«One to One: John & Yoko» zeigt, wie progressiv das Paar 1972 war
Wie elektrisierend die Stimmung in einem Stadion ist, spürt man innert Sekunden. Auch wie gut performt wird, erschliesst sich einem meist in kurzer Zeit. Für die Beurteilung des Wesentlichen brauchen wir dagegen etwas länger: Ob ein Event bedeutend oder gar einzigartig ist, zeigt sich oft erst im Nachhinein.
Als John Lennon am 30. August 1972 im Madison Square Garden sein erstes abendfüllendes Konzert nach dem Ende der Beatles gab, ahnte niemand, dass dies auch sein letztes sein würde. Schliesslich sprühte der frisch nach New York Umgesiedelte damals nur so vor Tatendrang.

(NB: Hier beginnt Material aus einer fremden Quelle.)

(** ** Creation *)

Lemma uvmcreate_run `{KernelEnd} k l s : kmem_inv k l -> bytes_ok (mem k) -> 0 <= s <= TRAPFRAME ->
  (l = [] /\ uvmcreate k = Ret 0 k) \/
  exists r k' l', uvmcreate k = Ret r k' /\ r <> 0 /\ length l = S (length l') /\ uvm r s k' l' /\ (forall a, pte_of (mem k') r a = 0) /\
    (forall x, outside l x -> mem k' x = mem k x /\ foreign r (mem k') l' x) /\
    (forall x, foreign r (mem k') l' x -> outside l x).
Proof.
  intros Hk Hb Hs. unfold uvmcreate. destruct l as [|p l].
  { left. split; [done|]. by rewrite (bind_step _ _ _ _ _ (kalloc_empty k Hk)). }
  right. destruct (kalloc_zero k p l Hk) as (Hp & Hp0 & Hpl & k1 & k2 & E1 & E2 & K2 & S2 & Z2 & B2).
  exists p, k2, l. rewrite (bind_step _ _ _ _ _ E1), (proj2 (Z.eqb_neq p 0)), (bind_step _ _ _ _ _ E2) by done.
  split; [done|]. split; [done|]. split; [done|]. assert (forall a, pte_of (mem k2) p a = 0) as Hpte by (intros; by apply empty_root_pte).
  assert (pt_wf (mem k2) p l) as Hw by (by apply empty_root).
  assert (forall a, valid p (mem k2) a = false) as Hv by (intros a; unfold valid; by rewrite Hpte).
  split; [|split; [done|]].
  - split; try done; try by intros; rewrite Hv in *. + auto. + intros a _. by rewrite Hpte.
  - split; [|intros x [[V1 V2] _] y Hy; apply elem_of_cons in Hy as [->|Hy]; [apply (V2 []); [split; [cbn; lia|constructor]|done]|by apply V1]].
    intros x Hx. split.
    + apply S2. specialize (Hx p ltac:(by left)). unfold in_page in Hx. lia.
    + split; [split|].
      * intros y Hy. apply Hx. by right.
      * intros q y Hq E. destruct q as [|i q]; [cbn in E; injection E as <-; apply Hx; by left|].
        cbn in E. rewrite zero_slot in E; [done|done|]. destruct Hq as [_ Hq]. by inversion Hq.
      * intros va _ Hva. by rewrite Hv in Hva.
Qed.

(** ** copyout to mapped pages, whoever is the current process *)
Section mapped_copy.
Context `{KernelEnd}.
Context (root sz psz ppt : Z).

Lemma frame_write_pte k l va0 m' : uvm root sz k l -> readable root (mem k) va0 = true ->
  (forall x, ~ in_page (frame root (mem k) va0) x -> m' x = mem k x) ->
  forall a, pte_of m' root a = pte_of (mem k) root a.
Proof.
  intros Hu Hr Hs. destruct (readable_low root sz _ _ _ Hu Hr) as (Hva & Hv & _).
  destruct (uv_page _ _ _ _ Hu va0 Hva Hv) as (Hf & _ & Hft).
  apply (pt_wf_frame (mem k) m' root l (uv_pt _ _ _ _ Hu)). intros q t x Hq E Hx. apply Hs. intros Hfx.
  destruct (pw_page _ _ _ (uv_pt _ _ _ _ Hu) q t Hq E) as [Ht _].
  destruct (page_apart t (frame root (mem k) va0) x Ht Hf) as [?|?]; [|done|unfold in_page in Hfx; lia..].
  intros ->. by apply (Hft q).
Qed.

(** The pages of [a, b) can be read and written. *)
Definition writable (m : bytes) (a b : Z) : Prop :=
  forall x, a <= x < b -> readable root m x = true /\ has (pte_of m root x) PTE_W = true.

Lemma copyout_mapped_loop fuel : forall dstva src s len k l, uvm root sz k l -> bytes_ok src -> 0 <= dstva ->
  copy_need dstva len < Z.of_nat fuel -> writable (mem k) dstva (dstva + len) ->
  exists k', loop fuel (copyout_body psz ppt root src) (dstva, s, len) k = Ret 0 k' /\ uext root sz k l k' l /\
    (forall a, pte_of (mem k') root a = pte_of (mem k) root a) /\
    (forall a, ubyte root (mem k') a = blit (ubyte root (mem k)) dstva src s len a).
Proof.
  induction fuel as [|fuel IH]; intros dstva src s len k l Hu Hsrc Hd Hfuel Hw.
  { exfalso. unfold copy_need in Hfuel. destruct (Z.ltb_spec 0 len); [dlia|lia]. }
  destruct trapframe_max as [T1 T2]. cbn [loop]. unfold copyout_body at 1. unfold bind at 1.
  destruct (Z.ltb_spec 0 len) as [Hl|Hl].
  2: { exists k. split; [done|]. split; [by apply uext_refl|]. split; [done|]. intros a. by rewrite blit_out by lia. }
  cbv zeta. destruct (pgrounddown_page dstva) as (Hp1 & Hp2 & Hp3 & Hp4).
  assert (PGROUNDDOWN dstva = dstva / 4096 * 4096) as Hp5 by apply PGROUNDDOWN_div. assert (0 <= PGROUNDDOWN dstva) by dlia. set (va0 := PGROUNDDOWN dstva) in *.
  destruct (Hw dstva ltac:(lia)) as [Rd Wd]. destruct (readable_low root sz _ _ _ Hu Rd) as (Hva & Hv & HU).
  assert (pte_of (mem k) root va0 = pte_of (mem k) root dstva) as Ep by by apply pte_of_vpn.
  assert (readable root (mem k) va0 = true) as Rd0.
  { unfold readable, valid in *. rewrite Ep, HU, Hv. rewrite (proj2 (Z.leb_le 0 va0)), (proj2 (Z.ltb_lt va0 _)) by lia. done. }
  rewrite (proj2 (Z.leb_gt MAXVA va0)) by lia. unfold user_page, bind at 1 2. rewrite (walkaddr_run root sz k l va0 Hu) by lia. rewrite Rd0.
  destruct (uv_page _ _ _ _ Hu va0 ltac:(lia) ltac:(unfold valid in *; by rewrite Ep)) as (Hpg & _). pose proof (page_ok_range _ Hpg) as Hpr.
  rewrite (proj2 (Z.eqb_neq (frame root (mem k) va0) 0)) by lia. unfold ret at 1. rewrite (proj2 (Z.eqb_neq (frame root (mem k) va0) 0)) by lia.
  rewrite (bind_step _ _ _ _ _ (walk_pure root va0 k ltac:(lia))).
  destruct (table_of (mem k) root va0) as [u|] eqn:Eu; [|unfold valid, pte_of in Hv; unfold pte_of in Ep; rewrite Eu in Ep; unfold pte_of in Hv; by rewrite <- Ep in Hv].
  destruct (table_slot root k l va0 u (uv_pt _ _ _ _ Hu) Eu) as [_ Hld].
  unfold load64. rewrite (bind_step (gets _) _ k (pte_of (mem k) root dstva) k) by (unfold gets; by rewrite Hld, Ep).
  rewrite Wd. cbn [negb]. rewrite Hp4.
  destruct (copy_need_step dstva len Hl) as (Hn1 & Hn2 & Hn3). rewrite <- Hp5 in Hn3.
  set (n := Z.min (PGSIZE - dstva mod 4096) len) in *.
  destruct (frame_write root sz k l va0 (dstva mod 4096) src s n Hu Rd0 Hp1) as (X2 & B2 & _); try done; try (unfold PGSIZE in *; dlia).
  assert (forall a, pte_of (blit (mem k) (frame root (mem k) va0 + dstva mod 4096) src s n) root a = pte_of (mem k) root a) as P2.
  { apply (frame_write_pte k l va0); [done|done|]. intros x Hx. apply blit_out. unfold in_page, PGSIZE in *. dlia. }
  set (k2 := set_mem _ k) in *. unfold bind, modify, ret. rewrite wrap_small by (unfold PGSIZE in *; lia).
  destruct (IH (va0 + PGSIZE) src (s + n) (len - n) k2 l (proj1 X2) Hsrc) as (k' & E & X' & P' & B').
  { unfold PGSIZE in *. lia. }
  { unfold PGSIZE. lia. }
  { intros x Hx. destruct (Hw x ltac:(unfold PGSIZE in *; lia)) as [R W]. unfold readable, valid in *. cbn [mem set_mem k2]. by rewrite P2. }
  exists k'. split; [exact E|]. split; [by eapply uext_trans|]. split; [intros a; rewrite P'; apply P2|].
  intros a. rewrite B'. unfold blit. rewrite B2. unfold PGSIZE in *.
  destruct (Z.leb_spec (va0 + 4096) a), (Z.ltb_spec a (va0 + 4096 + (len - n))), (Z.leb_spec (va0 + dstva mod 4096) a),
    (Z.ltb_spec a (va0 + dstva mod 4096 + n)), (Z.leb_spec dstva a), (Z.ltb_spec a (dstva + len)); cbn [andb]; try lia; try done; f_equal; lia.
Qed.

Gemeinsam mit seiner grossen Liebe nahm der Liverpooler an politischen Märschen teil, protestierte lautstark gegen den Vietnamkrieg und sammelte Geld für wohltätige Zwecke. Zum Beispiel für die Eins-zu-eins-Betreuung von Kindern mit besonderen Bedürfnissen, auf die sich der Titel des Benefizkonzerts «One to One» bezieht. Kevin Macdonalds gleichnamiger Film bildet aber nicht nur dieses ab. Die Doku bietet vielmehr ein Panoptikum der 1970er-Jahre mit den Anarchos John Lennon und Yoko Ono im Mittelpunkt.
Zeitgeist der frühen 70er
18 Monate lang lebten «John & Yoko», wie der Film sie im Titel nennt, in einer winzigen Wohnung im Künstlerviertel Greenwich Village. Dort musizierten sie, trafen Gleichgesinnte und schauten viel fern.

Regisseur Kevin Macdonald nutzt das, was die zwei auf der Mattscheibe sahen, als Quelle für seine Doku; um die Zeit zu verdichten, in der sie lebten. Es war die Ära des Vietnamkriegs, der Bürgerrechtsbewegung und der gesellschaftlichen Spaltung. Während die Kritik der Progressiven am Establishment immer lauter wurde, erreichten konservative Hardliner wie Richard Nixon als Gegenreaktion dazu den Zenit ihrer Popularität.
Wer die 70er verstehen will, schaut also am besten das, was damals über die Bildschirme flimmerte: Heile-Welt-Serien wie «The Waltons», sexistische Chevrolet-Werbung und News-Berichte über Friedensdemos. All dies zeigt die Doku in kurzen Clips. Ganz im Sinne von John Lennon, der seinen hohen TV-Konsum im Film so rechtfertigt: «Für mich ist Fernsehen das neue Lagerfeuer. Eine Art Fenster zur Welt und zugleich ein Spiegel, der zeigt, wie wir uns selbst betrachten.»
Unveröffentlichte Aufnahmen
«One to One» ist also kein klassischer Konzertfilm, sondern eine experimentelle Doku, die von Szene zu Szene zappt. In Macdonalds Worten handelt es sich um einen «nicht-narrativen Film, mit einer rekonstruierten Wohnung, ohne Erzählerstimme». Was allerdings nicht heisst, dass der Film nichts Interessantes erzählen würde.
Bisher unveröffentlichte Archivaufnahmen klären etwa darüber auf, warum das Paar überhaupt in die USA gezogen ist. Nicht nur, um dem Hass gegen Yoko Ono in England zu entkommen, sondern auch, um deren Tochter wiederzufinden.

Die 1963 geborene Kyoko landete nach dem Scheidungskrieg ihrer Eltern früh in der vermeintlich sichereren Obhut des Vaters. Zu einem Treffen von Mutter und Tochter kam es erst 1994 wieder, lange, nachdem John Lennon das Zeitliche gesegnet hatte.
In Erinnerung bleiben wird «One to One» nicht zuletzt wegen der verwendeten Gespräche aus dem Fundus der Lennon-Familie. «Keine Angst», sagt der Ex-Beatle einem Freund am Telefon: «Ich bin wohl ein Revolutionär, aber kein Politiker. Ich habe nicht vor, erschossen zu werden.»